Try it –
Lines before the one containing "match items with" are left out; copy that line and every later line through the end of the data exactly.

:: Exercise material ::

(** * v4vapp-hive-pricefeed: the feed freshness decision and the publishing loop

    A shallow embedding of [src/v4vapp_hive_pricefeed/pricefeed.py]:
    [price_feed_update_needed], [publish_feed] and
    [keep_publishing_price_feed].  The older [src/pricefeed.py] has the same
    [price_feed_update_needed], line for line.

    Modelling conventions.
    - In the model of the whole program Python numbers (the floats and
      ints that [json] produces and the clock readings) are exact rationals
      [Q]: every number is finite and arithmetic is exact.  Where the
      answer hangs on the rounding of the machine, at the threshold of the
      decision, the arithmetic is modelled again on binary64 numbers, in
      [Binary64], and the decision rule is stated there.
    - Values read from JSON are dynamically typed: [pyval].
    - Exceptions are a sum type [exn]; a computation either returns or raises
      ([res]) and threads the [world]: the content of [price_feed.json] and
      the chronological trace of observable events (log lines, the HTTP
      request, the ledger broadcast, file writes, sleeps).
    - What the outside world answers during one cycle of the loop (HTTP
      response, clock readings, outcome of the broadcast, outcome of opening
      the state file for writing) is a [cycle_env]; the loop consumes one
      [cycle_env] per iteration.  A write of the state file that has opened
      the file is taken to complete: a device that fails between the
      truncation and the end of [json.dump] is outside the model. *)

From Stdlib Require Import ZArith QArith Qabs Qround List String Bool Lia Lqa.
From Stdlib Require Floats.
Import ListNotations.

Local Open Scope Z_scope.
Set Warnings "-register-all".

(** ** Python values *)

Inductive pyval : Type :=
| PyNone
| PyBool (b : bool)
| PyNum (q : Q)
| PyStr (s : string)
| PyList (items : list pyval)
| PyDict (items : list (string * pyval)).

(** Truth value testing, as [if x:] does it. *)
Definition truthy (v : pyval) : bool :=
  match v with
  | PyNone => false
  | PyBool b => b
  | PyNum q => negb (Qeq_bool q 0)
  | PyStr s => negb (String.eqb s EmptyString)
  | PyList l => match l with [] => false | _ :: _ => true end
  | PyDict l => match l with [] => false | _ :: _ => true end
  end.

(** [d.get(key)] on the items of a dict: [None] when the key is missing. *)
Fixpoint dict_get (items : list (string * pyval)) (key : string) : pyval :=
  match items with
  | [] => PyNone
  | (k, v) :: rest => if String.eqb k key then v else dict_get rest key
  end.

:::

Answer below –
  match items with
  | [] => PyNone
  | (k, v) :: rest => if String.eqb k key then v else dict_get rest key
  end.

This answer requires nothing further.